The Linux Kernel Mailing List
 help / color / mirror / Atom feed
From: Lorenzo Stoakes <ljs@kernel.org>
To: Lian Wang <lianux.mm@gmail.com>
Cc: sj@kernel.org, damon@lists.linux.dev, linux-mm@kvack.org,
	 daichaobing@sangfor.com.cn, kunwu.chan@gmail.com,
	Andrew Morton <akpm@linux-foundation.org>,
	 David Hildenbrand <david@kernel.org>, Zi Yan <ziy@nvidia.com>,
	 Baolin Wang <baolin.wang@linux.alibaba.com>,
	"Liam R. Howlett" <liam@infradead.org>,
	 Nico Pache <npache@redhat.com>,
	Ryan Roberts <ryan.roberts@arm.com>, Dev Jain <dev.jain@arm.com>,
	 Barry Song <baohua@kernel.org>,
	Lance Yang <lance.yang@linux.dev>,
	linux-kernel@vger.kernel.org
Subject: Re: [RESEND RFC PATCH v2 2/5] mm/khugepaged: add damon_collapse_folio_range() for external callers
Date: Thu, 2 Jul 2026 12:07:01 +0100	[thread overview]
Message-ID: <akZDj6s8U5_Mnetv@lucifer> (raw)
In-Reply-To: <20260702094633.75658-3-lianux.mm@gmail.com>

(+cc missing people again)

Sorry but we're not going to accept anything that exports THP logic like this at
all.

And a damon wrapper in core mm code is just a non-starter, so you really need to
rethink your approach.

I think SJ already commented on this in your v1 from what I can see? I'd listen
to his advice on this :)

On Thu, Jul 02, 2026 at 05:46:30PM +0800, Lian Wang wrote:
> Export a thin wrapper around collapse_huge_page() that allows external
> subsystems such as DAMON to trigger THP collapse on a target address
> range.
>
> Currently restricted to PMD order (HPAGE_PMD_ORDER), since
> collapse_huge_page() does not yet support arbitrary mTHP orders.
> The restriction can be relaxed when khugepaged gains mTHP support.
>
> The caller must hold a reference to @mm.  Do not hold mmap lock:
> collapse_huge_page() acquires mmap_read_lock for validation, releases
> it, then acquires mmap_write_lock for the actual collapse.  Holding
> an outer mmap_read_lock would cause a self-deadlock when the same
> thread attempts the inner mmap_write_lock.
>
> Co-developed-by: Kunwu Chan <kunwu.chan@gmail.com>
> Signed-off-by: Kunwu Chan <kunwu.chan@gmail.com>
> Signed-off-by: Lian Wang <lianux.mm@gmail.com>
> Signed-off-by: Lian Wang <lianux.wang@processmission.com>

This patch is exporting internal mm logic without proper safeguards so it's just
not something we're going to accept, sorry.

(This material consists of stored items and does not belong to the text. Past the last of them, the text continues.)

(** One iteration of the loop over [payload.chunks(fragment_capacity).enumerate()]. *)
Definition send_fragment (order_index : OrderSequence) (split_id fragment_count : Z)
    (fragment : Z * list byte) : Act unit :=
  let '(fragment_index, chunk) := fragment in
  a ← self;
  let reliable_index := next_reliable a in
  update (set_next_reliable (next (next_reliable a))) ;;
  split ← (if 1 <? fragment_count then
             if fragment_index <=? u32_max
             then mret (Some (mkSplit fragment_count split_id fragment_index))
             else panic
           else mret None);
  send_frame (mkFrame ReliableOrdered (Some reliable_index) None (Some order_index) 0 split chunk).

Definition send_reliable_ordered (payload : list byte) : Act unit :=
  a ← self;
  let fragment_capacity := saturating_sub (mtu a) DATAGRAM_HEADER_BUDGET in
  if fragment_capacity =? 0 then throw (Wire "negotiated mtu is too small")
  else
    let order_index := next_ordered a in
    update (set_next_ordered (next (next_ordered a))) ;;
    let fragment_count := Z.max (div_ceil (len payload) fragment_capacity) 1 in
    (if fragment_count <=? u32_max then mret tt
     else throw (Wire "fragment count exceeded u32")) ;;
    let split_id := next_split_id a in
    update (set_next_split_id (wrapping_add 16 (next_split_id a) 1)) ;;
    for_each (send_fragment order_index split_id fragment_count)
      (enumerate (chunks (Z.to_nat fragment_capacity) payload)) ;;
    match payload with
    | [] =>
        a ← self;
        update (set_next_reliable (next (next_reliable a))) ;;
        send_frame (mkFrame ReliableOrdered (Some (next_reliable a)) None (Some order_index) 0
                      None payload)
    | _ => mret tt
    end.

Definition send_application (payload : list byte) : Act unit :=
  a ← self;
  if accepted a then
    lift (ensure_budget "application payload bytes" (len payload)
      (max_payload_bytes (budgets a))) ;;
    send_reliable_ordered payload
  else throw (Wire "application payload sent before online handshake completed").

Definition push_inbox (payload : list byte) : Act unit := fun w =>
  let '(i, r) := inbox_push payload (inbox (actor w)) in
  (mkWorld (set_inbox i (actor w)) (io w), r).

Definition deliver_payload (payload : list byte) : Act unit :=
  request ← lift (decode_connection_request payload);
  match request with
  | Some request_time =>
      a ← self;
      t ← ask (system_time env);
      send_reliable_ordered
        (encode_connection_accept (remote_addr a) request_time (epoch_millis t))
  | None =>
      ping ← lift (decode_connected_ping payload);
      match ping with
      | Some ping_time =>
          t ← ask (system_time env);
          send_reliable_ordered (encode_connected_pong ping_time (epoch_millis t))
      | None =>
          a ← self;
          let id := byte_Z <$> head payload in
          if bool_decide (id = Some 0x13) && negb (accepted a) then
            update (set_accepted true) ;; announce_peer
          else if bool_decide (id = Some 0x13) || bool_decide (id = Some 0x03) then mret tt
          else if bool_decide (id = Some 0x15) || bool_decide (id = Some 0x1c) then throw Closed
          else if accepted a then push_inbox payload
          else mret tt
      end
  end.
Lemma snapshot_admission_witness :
  into_validated (snapshot (millis 9) sample_peer) default_budgets =
    Ok (mkValidated (snapshot (millis 9) sample_peer) (mkIndexes ∅ ∅) default_budgets).
Proof.
  apply (snapshot_admission (millis 9) sample_peer); [exact sample_peer_ok|vm_compute; intuition discriminate|].
  split; [|apply map_Forall_empty]. constructor; [vm_compute; discriminate|constructor].
Defined.

(** Handing a peer over loses nothing.  Importing its checkpoint at any later
    instant gives an actor that satisfies the invariant, is the original in every
    field but the two kinds of timer, and whose own checkpoint, taken at that
    instant, is the one it was made from: idle and retransmission timers stood still
    in between. *)
Theorem restore_roundtrip env t restored_at a :
  actor_ok a -> closed (inbox a) = false -> router_owned a = true ->
  instant_min env <= restored_at - PEER_TIMEOUT ->
  let v := mkValidated (snapshot t a) (mkIndexes (seen_datagrams a) (seen_reliable a)) (budgets a) in
  let '(a', imported) := prepare_peer_snapshot env restored_at v (budgets a) in
  imported = accepted a /\ actor_ok a' /\
  a' = set_activity (activity a') (set_unacked (restored_datagram env t restored_at <$> unacked a) a) /\
  snapshot restored_at a' = snapshot t a.
Proof.
  intros Ha Hopen Hro Hmin. unfold prepare_peer_snapshot. cbn [checkpoint duplicate_indexes].
  rewrite from_snapshot_eq by done. pose proof Ha as [Hb Hd Hr [Hp Hrest] Hh [Hs Hm] [Hcap Hq]].
  rewrite <- Hcap.
  change (PeerSnapshot.queued_payloads (snapshot t a)) with (queue (inbox a)).
  replace (mkInbox (queue (inbox a)) false (capacity (inbox a))) with (inbox a)
    by (rewrite <- Hopen; by destruct (inbox a)).
  split_and!; [done| | |].
  - constructor; try done. split; cbn; [by rewrite map_size_fmap|].
    intros sq d Hsq. rewrite lookup_fmap in Hsq. apply fmap_Some in Hsq as (d' & Hd' & ->).
    exact (Hm _ _ Hd').
  - unfold set_activity, set_unacked. cbn. by rewrite Hro.
  - unfold snapshot. cbn. rewrite map_to_list_fmap, map_map. f_equal.
    + f_equal. apply map_ext. intros [sq d]. cbn [fst snd prod_map].
      f_equal. by apply (restored_datagram_remaining env t restored_at d).
    + rewrite instant_back_remaining; [|unfold saturating_sub, duration_since, PEER_TIMEOUT, millis; lia|done].
      unfold saturating_sub, duration_since, PEER_TIMEOUT, millis. lia.
Qed.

(Also not sure it's correct to have multiple S-o-b for the same person (unless
re-tagging a backport or something)? I'm not sure though)

> ---
>  include/linux/khugepaged.h |  9 ++++++++
>  mm/khugepaged.c            | 46 ++++++++++++++++++++++++++++++++++++++
>  2 files changed, 55 insertions(+)
>
> diff --git a/include/linux/khugepaged.h b/include/linux/khugepaged.h
> index d7a9053ff4fe..f7d49cba712f 100644
> --- a/include/linux/khugepaged.h
> +++ b/include/linux/khugepaged.h
> @@ -20,6 +20,9 @@ extern bool current_is_khugepaged(void);
>  void collapse_pte_mapped_thp(struct mm_struct *mm, unsigned long addr,
>  		bool install_pmd);
>
> +int damon_collapse_folio_range(struct mm_struct *mm, unsigned long start_addr,
> +			       unsigned int target_order);

No thanks. We're not putting damon wrappers into core code. This is breaking the
abstraction and letting arbitrary users invoke internal mm logic.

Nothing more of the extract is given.